PROBLEM REQUIREMENTS:
From the listing below, set down exactly the lines between the one holding "Definition best_step (st" and the one holding "Abbreviation FS := (gmap string File).", inclusive. No other line is wanted.

DATASET:
= Beginning of Section =

(** [text_frame.text = s]: all paragraphs are replaced by one fresh paragraph
    per line of [s]. The paragraph texts are those the library stores when
    [s] holds no control character besides line feed and horizontal tab; the
    library writes any other control character as an escape of the form
    [_xHHHH_], which is not represented. *)
Definition tf_set_text (s : string) : TextFrame :=
  map (fun line => mkParagraph line 0 None None None) (split_lines EmptyString s).

(** [text_frame.clear()]: all paragraphs but the first are removed and the
    first loses its text (its paragraph properties stay). *)
Definition tf_clear (tf : TextFrame) : TextFrame :=
  match tf with
  | [] => [empty_paragraph]
  | p :: _ => [mkParagraph EmptyString (level p) (alignment p) (font_name p) (font_size p)]
  end.

(** [paragraph.text = t]. The text is the one the library stores when [t]
    holds no control character besides the horizontal tab; the library
    turns a line feed into a line break, read back as a vertical tab, and
    writes other control characters as escapes, which is not represented. *)
Definition set_ptext (t : string) (p : Paragraph) : Paragraph :=
  mkParagraph t (level p) (alignment p) (font_name p) (font_size p).

Definition set_level (n : nat) (p : Paragraph) : Paragraph :=
  mkParagraph (ptext p) n (alignment p) (font_name p) (font_size p).

(** [shape.text = s] *)
Definition set_shape_text (s : string) (sh : Shape) : Shape :=
  set_text_frame (tf_set_text s) sh.

(** *** Slides and decks *)

Definition instantiate (lp : LayoutPlaceholder) : Shape :=
  mkShape (Placeholder (lph_type lp) (lph_idx lp) (Some [empty_paragraph]))
          (lph_left lp) (lph_top lp) (lph_width lp) (lph_height lp) (Some 0%Z).

Definition new_slide_from (layout : Layout) : Slide :=
  mkSlide (map instantiate (layout_placeholders layout)) layout.

(** [prs.slides.add_slide(layout)]: the new slide is appended to the deck;
    the result is its position, which stands for the reference the caller
    holds. *)
Definition add_slide (layout : Layout) : M Presentation nat :=
  fun prs => (Ok (length (slides prs)),
              mkPresentation (slides prs ++ [new_slide_from layout]) (slide_layouts prs)).

(** [xs[i]] for a non-negative [i] *)
Definition getitem {A} (xs : list A) (i : nat) : Res A :=
  match xs !! i with Some x => Ok x | None => Raise IndexError end.

(** [del xs[i]] for a non-negative [i] *)
Definition delitem {A} (i : nat) : M (list A) unit :=
  fun xs => if decide (i < length xs) then (Ok tt, delete i xs)
            else (Raise IndexError, xs).

(** Python truthiness of a string. *)
Definition truthy (s : string) : bool :=
  match s with EmptyString => false | _ => true end.

(** ** Content items: dictionaries read with [.get] *)

Record ContentItem := mkItem {
  item_title : option string;          (* key "title", if present *)
  item_points : option (list string)   (* key "points", if present *)
}.

Definition get_title (c : ContentItem) : string := default EmptyString (item_title c).
Definition get_points (c : ContentItem) : list string := default [] (item_points c).

(** ** TemplateAnalyzer *)

(** The inner loop of [find_best_content_slide]: the state is
    [(score, has_title, has_content_area)]. *)
Definition score_step (st : nat * bool * bool) (shape : Shape) : nat * bool * bool :=
  let '(score, has_title, has_content_area) := st in
  if is_placeholder shape then
    match placeholder_type shape with
    | Ok TITLE => (score + 2, true, has_content_area)
    | Ok BODY | Ok OBJECT => (score + 3, has_title, true)
    | _ => st
    end
  else st.

Definition slide_score (slide : Slide) : nat :=
  let '(score, has_title, has_content_area) :=
    fold_left score_step (shapes slide) (0, false, false) in
  if has_title && has_content_area then score + 5 else score.

Definition best_step (st : option Slide * nat) (slide : Slide) : option Slide * nat :=
  let '(best_slide, best_score) := st in
  let score := slide_score slide in
  if decide (best_score < score) then (Some slide, score) else (best_slide, best_score).

Definition find_best_content_slide (template_prs : Presentation) : option Slide :=
  fst (fold_left best_step (slides template_prs) (None, 0)).

(** ** Environment of a run *)

Inductive File :=
| Corrupt                      (* exists, but is not a readable deck *)
| Deck (prs : Presentation).

(** What the generator takes from outside: the layouts of the library's
    built-in template ([Presentation()] is a deck with these layouts and no
    slide), the images that [add_picture] can identify, and the paths that
    [save] can write. *)
Record Env := mkEnv {
  default_layouts : list Layout;
  accepts_image : list Byte.byte -> bool;
  writable : string -> bool
}.

Abbreviation FS := (gmap string File).

(** Focus a computation on a part of the state; [e] is raised when the part
    does not exist. *)
Definition zoom {S T A} (e : Exn) (getter : S -> option T) (setter : T -> S -> S)
    (m : M T A) : M S A :=
  fun s => match getter s with
           | Some t => let '(r, t') := m t in (r, setter t' s)
           | None => (Raise e, s)
           end.

Definition set_slides (sls : list Slide) (prs : Presentation) : Presentation :=
  mkPresentation sls (slide_layouts prs).

Definition set_shapes (shs : list Shape) (sl : Slide) : Slide :=
  mkSlide shs (slide_layout sl).

(** The slide held under reference [i]. *)
Definition on_slide {A} (i : nat) (m : M Slide A) : M Presentation A :=
  zoom IndexError (fun prs => slides prs !! i)
       (fun sl prs => set_slides (<[i := sl]> (slides prs)) prs) m.

(** The shape held under reference [i]. *)
Definition on_shape {A} (i : nat) (m : M Shape A) : M Slide A :=
  zoom IndexError (fun sl => shapes sl !! i)
       (fun sh sl => set_shapes (<[i := sh]> (shapes sl)) sl) m.

(** [shape.text_frame] *)
Definition on_text_frame {A} (m : M TextFrame A) : M Shape A :=
  zoom AttributeError text_frame set_text_frame m.

(** [tf.paragraphs[i]] *)
Definition on_paragraph {A} (i : nat) (m : M Paragraph A) : M TextFrame A :=
  zoom IndexError (fun tf : TextFrame => tf !! i)
       (fun p (tf : TextFrame) => <[i := p]> tf) m.

(** [prs.slides._sldIdLst] *)
Definition on_sldIdLst {A} (m : M (list Slide) A) : M Presentation A :=
  zoom AttributeError (fun prs => Some (slides prs)) set_slides m.

(** [tf.add_paragraph()] *)
Definition add_paragraph : M TextFrame nat :=
  fun tf => (Ok (length tf), tf ++ [empty_paragraph]).

(** [slide.shapes.add_textbox(left, top, width, height)] *)
Definition add_textbox (l t w h : Z) : M Slide nat :=
  fun sl => (Ok (length (shapes sl)),
             set_shapes (shapes sl ++ [mkShape (TextBox [empty_paragraph]) l t w h (Some 0%Z)]) sl).

(** [slide.shapes.title]: the first placeholder whose index is 0. *)
Definition shapes_title (sl : Slide) : option nat :=
  fst <$> list_find (fun s => placeholder_idx s = Some 0) (shapes sl).

Section Generator.

Variable env : Env.

(** [slide.shapes.add_picture(stream, left, top, width, height)] *)
Definition add_picture (blob : list Byte.byte) (l t w h : Z) : M Slide nat :=
  fun sl => if accepts_image env blob
            then (Ok (length (shapes sl)),
                  set_shapes (shapes sl ++ [mkShape (Picture (Some blob)) l t w h (Some 0%Z)]) sl)
            else (Raise OSError, sl).

(** [Presentation(path)] *)
Definition Presentation_open (path : string) : M FS Presentation :=
  fun fs => match fs !! path with
            | Some (Deck prs) => (Ok prs, fs)
            | _ => (Raise PackageNotFoundError, fs)
            end.

(** [Presentation()] *)
Definition Presentation_new : Presentation :=
  mkPresentation [] (default_layouts env).

(** [prs.save(path)] *)
Definition save (prs : Presentation) (path : string) : M FS unit :=
  fun fs => if writable env path then (Ok tt, <[path := Deck prs]> fs)
            else (Raise OSError, fs).

(** ** ShapeReplicator

    Every handler of this part prints a diagnostic and goes on; the printed
    text is not represented, a handler is [ret tt]. *)

Definition copy_image_shape (source_shape : Shape) : M Slide unit :=
  try_except
    (let! image_data := lift_res (image_blob source_shape) in
     let! pic := add_picture image_data (left source_shape) (top source_shape)
                             (width source_shape) (height source_shape) in
     match rotation source_shape with
     | Some r => on_shape pic (modify (set_rotation r))
     | None => ret tt
     end)
    (fun _ => ret tt).

Definition copy_paragraph_formatting (src_para tgt_para : Paragraph) : Paragraph :=
  let tgt1 := mkParagraph (ptext tgt_para) (level tgt_para) (alignment src_para)
                          (font_name tgt_para) (font_size tgt_para) in
  let tgt2 := match font_name src_para with
              | Some n => if truthy n
                          then mkParagraph (ptext tgt1) (level tgt1) (alignment tgt1)
                                           (Some n) (font_size tgt1)
                          else tgt1
              | None => tgt1
              end in
  match font_size src_para with
  | Some z => if decide (z = 0%Z) then tgt2
              else mkParagraph (ptext tgt2) (level tgt2) (alignment tgt2)
                               (font_name tgt2) (Some z)
  | None => tgt2
  end.

Definition copy_text_formatting (source_tf : TextFrame) : M TextFrame unit :=
  try_except
    (let! target_tf := get in
     for_each (zip source_tf (seq 0 (length target_tf)))
       (fun pr => on_paragraph (snd pr) (modify (copy_paragraph_formatting (fst pr)))))
    (fun _ => ret tt).

(** Both text frames of line 188 are objects, hence true. *)
Definition copy_text_or_shape (source_shape : Shape) : M Slide unit :=
  try_except
    (match text_frame source_shape with
     | Some source_tf =>
         let! textbox := add_textbox (left source_shape) (top source_shape)
                                     (width source_shape) (height source_shape) in
         on_shape textbox (modify (set_shape_text (tf_get_text source_tf))) ;;
         on_shape textbox (on_text_frame (copy_text_formatting source_tf))
     | None => ret tt
     end)
    (fun _ => ret tt).

Definition copy_generic_shape (source_shape : Shape) : M Slide unit :=
  try_except (ret tt) (fun _ => ret tt).

Definition copy_shape_to_slide (source_shape : Shape) : M Slide unit :=
  try_except
    (let! st := lift_res (shape_type source_shape) in
     if decide (st = PICTURE) then copy_image_shape source_shape
     else
       let! st' := lift_res (shape_type source_shape) in
       if decide (st' = TEXT_BOX \/ st' = AUTO_SHAPE) then copy_text_or_shape source_shape
       else try_except (copy_generic_shape source_shape) (fun _ => ret tt))
    (fun _ => ret tt).

Definition copy_template_visual_elements (template_slide : Slide) : M Slide unit :=
  try_except
    (let shapes_to_copy :=
       filter (fun shape => is_placeholder shape = false) (shapes template_slide) in
     for_each shapes_to_copy copy_shape_to_slide)
    (fun _ => ret tt).

(** ** ContentPopulator *)

(** One turn of the scan of [populate_slide_content]; [i] is the position of
    [shape], the state is [(title_shape, content_shape)]. *)
Definition scan_step (st : option nat * option nat) (i : nat) (shape : Shape)
    : option nat * option nat :=
  let '(title_shape, content_shape) := st in
  if is_placeholder shape then
    match placeholder_type shape with
    | Ok TITLE => (Some i, content_shape)
    | Ok BODY | Ok OBJECT => (title_shape, Some i)
    | _ => st
    end
  else st.

Fixpoint scan_placeholders (i : nat) (shs : list Shape) (st : option nat * option nat)
    : option nat * option nat :=
  match shs with
  | [] => st
  | shape :: rest => scan_placeholders (S i) rest (scan_step st i shape)
  end.

(** The point-population rule, after [tf.clear()]. *)
Definition fill_points (points : list string) : M TextFrame unit :=
  match points with
  | [] => ret tt
  | p0 :: rest =>
      on_paragraph 0 (modify (set_ptext p0)) ;;
      for_each rest (fun point_text =>
        let! new_para := add_paragraph in
        on_paragraph new_para (modify (set_ptext point_text)) ;;
        on_paragraph new_para (modify (set_level 0)))
  end.

Definition populate_slide_content (content : ContentItem) : M Slide unit :=
  let title := get_title content in
  let points := get_points content in
  let! slide := get in
  let found := scan_placeholders 0 (shapes slide) (None, None) in
  (match fst found with
   | Some title_shape =>
       if truthy title then on_shape title_shape (modify (set_shape_text title))
       else ret tt
   | None => ret tt
   end) ;;
  match snd found with
  | Some content_shape =>
      match points with
      | [] => ret tt
      | _ :: _ =>
          on_shape content_shape
            (on_text_frame (modify tf_clear ;; fill_points points))
      end
  | None => ret tt
  end.

(** ** SlideFactory *)

Definition duplicate_slide_with_content (layout : Layout) (template_slide : option Slide)
    (content : ContentItem) : M Presentation nat :=
  let! new_slide := add_slide layout in
  (match template_slide with
   | Some ts => on_slide new_slide (copy_template_visual_elements ts)
   | None => ret tt
   end) ;;
  on_slide new_slide (populate_slide_content content) ;;
  ret new_slide.

(** ** FallbackBuilder *)

(** The loop over [slide.placeholders] with its [break]; [i] is the position
    of the head of [shs] among the slide's shapes. The placeholders are
    visited in the order of the slide's shapes. *)
Fixpoint fill_first_body (i : nat) (shs : list Shape) (content : ContentItem)
    : M Slide unit :=
  match shs with
  | [] => ret tt
  | shape :: rest =>
      if is_placeholder shape then
        match placeholder_type shape with
        | Ok BODY =>
            on_shape i (on_text_frame (modify tf_clear ;; fill_points (get_points content)))
        | Ok _ => fill_first_body (S i) rest content
        | Raise e => raise e
        end
      else fill_first_body (S i) rest content
  end.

= End of Section =

SOLUTION TO THE PROBLEM:
Definition best_step (st : option Slide * nat) (slide : Slide) : option Slide * nat :=
  let '(best_slide, best_score) := st in
  let score := slide_score slide in
  if decide (best_score < score) then (Some slide, score) else (best_slide, best_score).

Definition find_best_content_slide (template_prs : Presentation) : option Slide :=
  fst (fold_left best_step (slides template_prs) (None, 0)).

(** ** Environment of a run *)

Inductive File :=
| Corrupt                      (* exists, but is not a readable deck *)
| Deck (prs : Presentation).

(** What the generator takes from outside: the layouts of the library's
    built-in template ([Presentation()] is a deck with these layouts and no
    slide), the images that [add_picture] can identify, and the paths that
    [save] can write. *)
Record Env := mkEnv {
  default_layouts : list Layout;
  accepts_image : list Byte.byte -> bool;
  writable : string -> bool
}.

Abbreviation FS := (gmap string File).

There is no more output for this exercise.